コロナ禍の難しい時期においても地元のカンボジア人たちからより多くの支持を集め続けている「カンボジア国内ビジネスの成功例」として考えることもできそうです。
エリア | 備考 | |
---|---|---|
丸亀製麺 | リバーサイド | プノンペン市内4店舗目となる丸亀製麺が王宮近くのリバーサイドにオープン |
しゃぶしゃぶ温野菜 | ボンケンコン1 | カンボジア人に人気の鍋料理、ボンケンコン1中心部に2店舗目をオープン |
美人鍋 by 塚田農場 | ボンケンコン1 | コラーゲン鍋がカンボジア若者層にヒット、ボンケンコン中心部に2号店をオープン |
しゃぶ里&キンタン・ブッフェ | カランダーレ・モール | 鍋&焼肉の食べ放題で人気、3号店をボンコックの新型ショッピングモールに展開 |
En Donburi | ボンケンコン1 | 台湾人経営の超高級寿司店「En Omakase」から派生した高級どんぶり専門店 |
寿司 海宝丸 | ドンペン | イオンモール1号店から移転、高級住宅エリアの路面店として事業拡大 |
翁さんラーメン&ビヨンド St.310 | ボンケンコン1 | 在住日本人が足繁く通う本格ラーメン店が居酒屋スタイルの2号店を開店 |
ふわり | トンレバサック / ボンケンコン1 / エクスチェンジ・スクエア / チップモン・ノロモール | 在住日本人に愛されてきた老舗洋菓子店が移転、怒涛の新店舗拡大で計4店舗に |
まとめ
日本をはじめ、世界各地で”自粛”と防疫措置が叫ばれ続けてきた2020年。
早い時期に新型コロナウイルス感染拡大の封じ込めに成功することができたカンボジアでは、諸外国に比べ飲食店へのダメージも軽微なものに留まり、特にプノンペン市内における飲食業界では堅調な成長が見られました。

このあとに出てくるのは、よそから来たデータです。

(* ===== verification/Vinfo.v ===== *)
(** * Vinfo: what the hypervisor tells its guests

    Models src/subsys/twanvisor/vemulate/vinfo.c: the cpuid leaves that are
    the hypervisor's own.  A leaf is answered from the state of the processor
    and of the vcpu; the values that are constant after the start of a
    processor are [support] and [flags]. *)

From S2P Require Import Prelude Std Bmp Dq DeltaChain SchedDsa Twan VschedDsa Vpartition Vutils Vcreate.
From coqutil Require Import Datatypes.RecordSetters.
From Stdlib Require Import ZArith Lia Bool.
From stdpp Require Import base gmap list numbers sets.

Local Open Scope Z_scope.

Definition VCPUID_BASE_B : Z := 0x5477616e.
Definition VCPUID_BASE_C : Z := 0x48765477.
Definition VCPUID_BASE_D : Z := 0x616e4876.
Definition VCPUID_BASE : Z := 0x40000000.
Definition VCPUID_COMPAT : Z := 0x40000001.
Definition VCPUID_ROOT_INFO : Z := 0x40000002.
Definition VCPUID_EMULATION_FEATURES : Z := 0x40000003.
Definition VCPUID_VPARTITION_INFO : Z := 0x40000004.
Definition VCPUID_VCPU_INFO : Z := 0x40000005.
Definition VCPUID_MAX_LEAF : Z := VCPUID_VCPU_INFO.

(** The rest of [vper_cpu_arch_flags] and [vper_cpu_trap_cache_t], as far as
    it is told. *)
Record vinfo_flags := VinfoFlags {
  ia32_arch_capabilities_r : bool;
  ia32_feature_control_rw : bool;
  wbinvd_exiting : bool;
  ept_pml4 : bool;
  ept_pml5 : bool;
  ept_2mb : bool;
  ept_1gb : bool;
  ept_wb : bool;
  ept_uc : bool;
  ept_accessed_dirty : bool;
  pt_use_gpa : bool;
  lapic_frequency_hz : Z;
  lapic_period_fs : Z;
  vmx_preempt_frequency_hz : Z;
  vmx_preempt_period_fs : Z;
}.

(** A word of bit fields, the lowest first. *)
Fixpoint fields_of (bs : list bool) : Z :=
  match bs with [] => 0 | b :: bs => Z.b2z b + 2 * fields_of bs end.

Definition set_abcd (r : vregs) (a b c d : Z) : vregs :=
  r <| rax := a |> <| rbx := b |> <| rcx := c |> <| rdx := d |>.
Definition low32 (v : Z) : Z := Z.land v 0xffffffff.
Definition high32 (v : Z) : Z := Z.shiftr v 32.

Section Vinfo.
Context (support : Z → vper_cpu_arch_support_t) (flags : Z → vinfo_flags).

Definition vinfo_base (r : vregs) : vregs :=
  set_abcd r VCPUID_MAX_LEAF VCPUID_BASE_B VCPUID_BASE_C VCPUID_BASE_D.

Definition vinfo_compat (r : vregs) : vregs := set_abcd r 0 0 0 0.

Definition vinfo_root_info (r : vregs) : M hv vregs :=
  v <~ vcurrent_vcpu ;;
  x <~ get_vcpu v ;;
  if negb (root x) then ret (set_abcd r 0 0 0 0) else
  p <~ vthis_cpu_data ;;
  this <~ vthis_vprocessor_id ;;
  n <~ vnum_cpus ;;
  let subleaf := low32 (rcx r) in
  let hz := lapic_frequency_hz (flags this) in
  let fs := lapic_period_fs (flags this) in
  let word i := bmp_get (available_vectors p) i in
  if subleaf =? 0 then ret (set_abcd r 3 this n (fields_of [true; true]))
  else if subleaf =? 1 then ret (set_abcd r (low32 hz) (high32 hz) (low32 fs) (high32 fs))
  else if subleaf =? 2 then ret (set_abcd r (low32 (word 0)) (high32 (word 0)) (low32 (word 1)) (high32 (word 1)))
  else if subleaf =? 3 then ret (set_abcd r (low32 (word 2)) (high32 (word 2)) (low32 (word 3)) (high32 (word 3)))
  else ret (set_abcd r 0 0 0 0).

Definition emulation_features0_b (f : vinfo_flags) (s : vper_cpu_arch_support_t) (is_root : bool) : Z :=
  fields_of [false; ia32_feature_control_rw f; ia32_arch_capabilities_r f; false; ept_ve_support s; false;
             wbinvd_exiting f; true; is_root; true; true].
Definition emulation_features0_d (f : vinfo_flags) (s : vper_cpu_arch_support_t) : Z :=
  fields_of [false; false; ept s; ept_pml4 f; ept_pml5 f; ept_2mb f; ept_1gb f; ept_wb f; ept_uc f;
             ept_accessed_dirty f; vpid_support s && invvpid_single s; unrestricted_guest s; pt_use_gpa f].

Definition vinfo_emulation_features (r : vregs) : M hv vregs :=
  this <~ vthis_vprocessor_id ;;
  v <~ vcurrent_vcpu ;;
  x <~ get_vcpu v ;;
  let subleaf := low32 (rcx r) in
  let f := flags this in
  let s := support this in
  if subleaf =? 0 then
    ret (set_abcd r 1 (emulation_features0_b f s (root x))
           (VNUM_VTIMERS + Z.shiftl (Z.land (msr_area_max s) 0xffffff) 8) (emulation_features0_d f s))
  else if subleaf =? 1 then
    ret (set_abcd r (low32 (vmx_preempt_frequency_hz f)) (high32 (vmx_preempt_frequency_hz f))
           (low32 (vmx_preempt_period_fs f)) (high32 (vmx_preempt_period_fs f)))
  else ret (set_abcd r 0 0 0 0).

Definition vinfo_vpartition_info (r : vregs) : M hv vregs :=
  v <~ vcurrent_vcpu ;;
  x <~ get_vcpu v ;;
  ret (set_abcd r 0 (Z.lor (Z.shiftl (Z.b2z (root x)) 8) (vid x)) (vpartition_num_cpus x) 0).

Definition vinfo_vcpu_info (r : vregs) : M hv vregs :=
  v <~ vcurrent_vcpu ;;
  x <~ get_vcpu v ;;
  ret (set_abcd r 0 (processor_id x) 0 0).

Definition vinfo_dispatcher (r : vregs) : M hv vregs :=
  let leaf := low32 (rax r) in
  if leaf =? VCPUID_BASE then ret (vinfo_base r)
  else if leaf =? VCPUID_COMPAT then ret (vinfo_compat r)
  else if leaf =? VCPUID_ROOT_INFO then vinfo_root_info r
  else if leaf =? VCPUID_EMULATION_FEATURES then vinfo_emulation_features r
  else if leaf =? VCPUID_VPARTITION_INFO then vinfo_vpartition_info r
  else if leaf =? VCPUID_VCPU_INFO then vinfo_vcpu_info r
  else ret (set_abcd r 0 0 0 0).
End Vinfo.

中でも、一般庶民の月給ほどするような超高級寿司店にカンボジア人富裕層からの人気が集中するなど(ウニや大トロ、和牛といった高級食材に注目が集まっています)、これまでになかった傾向も見られ、今後のカンボジア国内の日本食需要は引き続きの変化と拡大が期待されます。
これから迎える2021年には、どんな飲食店が人気を集めていくでしょうか。
いまやグルメの街となったプノンペンの今後がますます楽しみです。